● What is expected
Repeat nothing but the lines below running from the one containing "- [Bins]: the" to the one containing "theorems about what the user". Keep both end lines.

+++ Source data

(* ===== verification/Prelude.v ===== *)
(** Verification of [domain-fronting]: a client and a server that carry a byte stream in
    HTTP requests.

    * The program

    The client ([src/src/client.rs]) connects to a front, by TLS or plainly, and turns an
    [AsyncRead]/[AsyncWrite] byte stream into HTTP requests that name a session in a header:
    a [POST] or [PATCH] for each chunk written, and one [GET] after the other whose
    response bodies are the data read. The server ([src/src/server.rs]) keeps one actor per
    session, which holds a connection to the upstream: [POST] bodies are written to it, a
    [GET] is answered with a stream that reads from it. Sessions end by an idle timer, a
    total timer, a failed connect or a failed write. [src/src/lib.rs] and [dns.rs] hold the
    fronting configuration, [tls_stream.rs] the TLS connect, [src/src/bin] three programs.

    * The files

    Foundations.
    - [Prelude]: Rust's [Result] and [Poll], 64-bit words, labelled transition systems
      (executable step functions, [run], [reaches], induction along schedules), maps, tactics.
    - [Ext]: the third-party crates as typeclasses with their laws, and an instance of each
      ([Concrete]) at which the witnesses evaluate.

    The server, [src/src/server.rs].
    - [Stats]: [AtomicStats] and [Stats].
    - [State]: the structs, and [Sys], the state of a running server: one map per kind of
      task (actors, timer tasks, response streams, requests), each entry saying at which
      await the task is suspended.
    - [Session]: the actor ([on_start], the three message handlers, [reset_idle_timeout],
      [actor_timeout], [Drop]) and the response stream that [SessionRead] builds.
    - [Server]: [handle_request] and what it calls, and [step], the whole server as an
      executable transition system.
    - [ServerSteps]: the same steps as an inductive relation, [trans]; every invariant is
      proved by cases on it.
    - [ServerInv], [StreamInv], [LogInv], [WriteInv], [BodyInv], [ConfigInv], [PendingInv],
      [TableInv]: the invariants, one topic each; [Invariant]: their conjunction [sys_wf],
      which holds in every reachable state. [Routing]: which session data belongs to.
      [Delivery]: how much of a request's body has been written. [Reading]: what a step
      does to the response streams. [Progress]: a session's actor gives its requests what they
      wait for.
    - [DataProps], [SessionProps], [ServerProps]: the theorems, with concrete runs from
      [Scenario]. [Isolation]: the steps of other sessions leave a session untouched.
      [ServerTests]: the tests of [server.rs], run against the model.

    The client.
    - [DomainFronting]: [lib.rs] and [dns.rs]. [Client]: the requests and the two pumps of
      [client.rs]; [ClientProps]: their theorems. [Connection]: [ProxyConnection] as a byte
      stream. [Adaptors]: the two channels below it, as interfaces with their laws.
      [TlsStream]: [tls_stream.rs] and the connect functions.

    The programs, [src/src/bin].
    - [Bins]: the two client programs up to their connection, and the parts of the server
      program: TLS, configuration, a round of the accept loop. [ServerMain]: the server program
      as a whole, from its start-up to the running system of accept loop, connection tasks and
      server ([prog_step]); [serve_connection] and the [TcpConnector] are steps of it. [Fetch] and
      [Stdio]: [domain_fronting] and [domain_fronting_stdio] as users of their connection.

    Both together.
    - [Tunnel]: the client's task, the server and an HTTP transport between them, with
      other clients. [TunnelInv], [TunnelUp], [TunnelDown]: its invariants; [TunnelProps]: the
      theorems about what the task sends and receives.
    - [User]: the user of a [ProxyConnection] on top of [Tunnel], joined to the task by the
      channels; [UserInv]: what the channels hold. [Pipe]: the abstract specification, a pipe
      in each direction, and what of it a state is; [PipeProps]: the refinement and the
      theorems about what the user writes and reads. [Moves]: which steps can be made, and where
      they lead; from these, [Dialog]: schedules that carry any conversation, and [Drain]:
      schedules that empty the pipe, from any state. [Crowd]: several
      clients of one server. [ClientTests]: the tests of [client.rs], run against the model.

    * Concurrency

    The server and the client are concurrent programs. A step takes a suspended task from
    one await point to the next, as the code between them does; a label says which task
    runs and what the operation it awaited returned (data, errors, end of file, a timer, a
    full mailbox). The labels thus carry all nondeterminism: of the scheduler, the network,
    the upstream, the clients and the clock. A theorem about every schedule holds for every
    one of these behaviours. Messages are taken out of a mailbox in any order, as [kameo]
    only promises their order per sender; whether it has room is part of the label of the one
    step that depends on it, the [tell] of a response stream (see [State.enqueue]). An actor that
    has been killed handles nothing any more. That an actor counts as stopped and that its
    [Session] is dropped are two steps, since other tasks may run in between.

    Fields marked ghost record history for the theorems. No operation reads them.

    * What is proved

    - Data: what is acknowledged has been written, in order and once; a connection receives
      a prefix of what was sent to it; response bodies are what was read; the counters
      account for all bytes modulo 2^64 ([DataProps]).
    - From end to end, under every schedule: the connections of a client's session are given
      its acknowledged chunks and then at most a part of the next; what it receives from each
      of them is a prefix of what was read there, and nothing is missing while the connection
      and the response last; its own reads are never refused ([TunnelProps]).
    - The user: the whole system refines a pipe in each direction ([pipe_refinement]); what the
      upstream was given is a prefix of what the user wrote, what he reads is a prefix of what
      the responses brought, and the rest is still on its way ([PipeProps]). And bytes do
      move: every conversation can be carried, message by message ([Dialog]), and from every
      state in which pumps, session and request are in order, whatever is on its way and
      wherever it is, the pipe can be emptied ([Drain]).
    - Several clients: each has its pipe to itself, and none can hinder another ([Crowd]).
    - Isolation: data stays within the session that the request names ([DataProps]), and what
      other sessions do leaves a session, its timers, streams and requests as they are
      ([Isolation]).
    - Sessions: timers never kill early, and always in time; one reader at a time; what [Drop]
      cleans up ([SessionProps]).
    - Requests: each is admitted as an abstract specification says; one that waits for its
      session gets what it waits for by steps of its own and of the session's actor alone; and
      the responses have the documented forms ([ServerProps]).
    - Client: requests carry the session, chunks and frames keep their order
      ([ClientProps]); each operation of the byte stream follows the task, through the whole life
      of a connection ([Connection]); only the front is visible while connecting ([TlsStream]).
    - The programs: the server program fails to start exactly where the code says, in this order;
      requests reach its server only through connections that it serves, after their TLS handshake
      where TLS is on, and it connects to its upstream only; its reports account for all
      connections and bytes ([ServerMain]). The client programs configure ALPN
      correctly ([Bins]); [domain_fronting_stdio] relays prefixes ([Stdio]).
    - The tests of both files pass; these are runs on the tests' inputs, which check the model
      against the authors' expectations ([ServerTests], [ClientTests]).
    - Flaws: the end of the upstream's data never reaches the user ([no_clean_eof]), so
      [domain_fronting] does not get to print a response, and [domain_fronting_stdio] does not
      end, while their connection is in order ([Fetch], [Stdio]); and as concrete runs
      [drop_race], [unreachable_reached],
      [failed_write_acknowledged], [silent_reconnect], [empty_write_fatal].

    * Assumptions

    The laws of [Ext]: UUIDs print and parse back, header values that were accepted can be
    read, a mutex has one guard, [try_join] returns the first error. In [Tunnel]: a request
    arrives at most once, bodies arrive in order and in pieces of any size, a body that is
    cut short is an error and not an end, a response arrives only if the server gave it,
    and other clients do not use the identifier of the session (which [Crowd] discharges for
    clients with different identifiers). In [Adaptors]: a channel delivers in order, a write
    puts the whole buffer into it or nothing, a read returns the next bytes, and no bytes only
    for an empty buffer or at the end. In [Stdio]: what tokio documents of [copy_bidirectional];
    a loop that does it is there too. In [ServerMain]: nothing; the parser of
    [std::net] for IPv4 socket addresses is modelled, the one for IPv6, [TcpListener::bind] and
    [TcpStream::into_split] are arbitrary.

    * Bounds

    Counters and body lengths wrap at 2^64. A read of the upstream returns at most 2048 bytes, the
    capacity of its buffer. Time is in nanoseconds and not bounded. Only
    [ServerTests] and [ClientTests] use fuel, for schedulers that run until every task waits:
    20 and 100 steps between two events are enough, and the runs are [None] if they were not.

    * Not modelled

    Code that is not under [src/]: socket and TLS input and output, HTTP framing (hyper),
    logging, argument parsing (clap), and the other crates, which are interfaces. The [Debug]
    instance of [Server], which formats the configuration and the counters and changes nothing.
    What [domain_fronting] prints, and how errors are formatted.

    * What is left

    [Dialog] and [Drain] give a schedule; that every fair schedule carries what they carry is not
    shown, since the runtime's scheduler is not source and promises no fairness that the theorems
    could start from. *)
From Stdlib Require Export ZArith Lia.
From stdpp Require Export base option gmap strings numbers list.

++++++

● Exercise response
    - [Bins]: the two client programs up to their connection, and the parts of the server
      program: TLS, configuration, a round of the accept loop. [ServerMain]: the server program
      as a whole, from its start-up to the running system of accept loop, connection tasks and
      server ([prog_step]); [serve_connection] and the [TcpConnector] are steps of it. [Fetch] and
      [Stdio]: [domain_fronting] and [domain_fronting_stdio] as users of their connection.

    Both together.
    - [Tunnel]: the client's task, the server and an HTTP transport between them, with
      other clients. [TunnelInv], [TunnelUp], [TunnelDown]: its invariants; [TunnelProps]: the
      theorems about what the task sends and receives.
    - [User]: the user of a [ProxyConnection] on top of [Tunnel], joined to the task by the
      channels; [UserInv]: what the channels hold. [Pipe]: the abstract specification, a pipe
      in each direction, and what of it a state is; [PipeProps]: the refinement and the
      theorems about what the user writes and reads. [Moves]: which steps can be made, and where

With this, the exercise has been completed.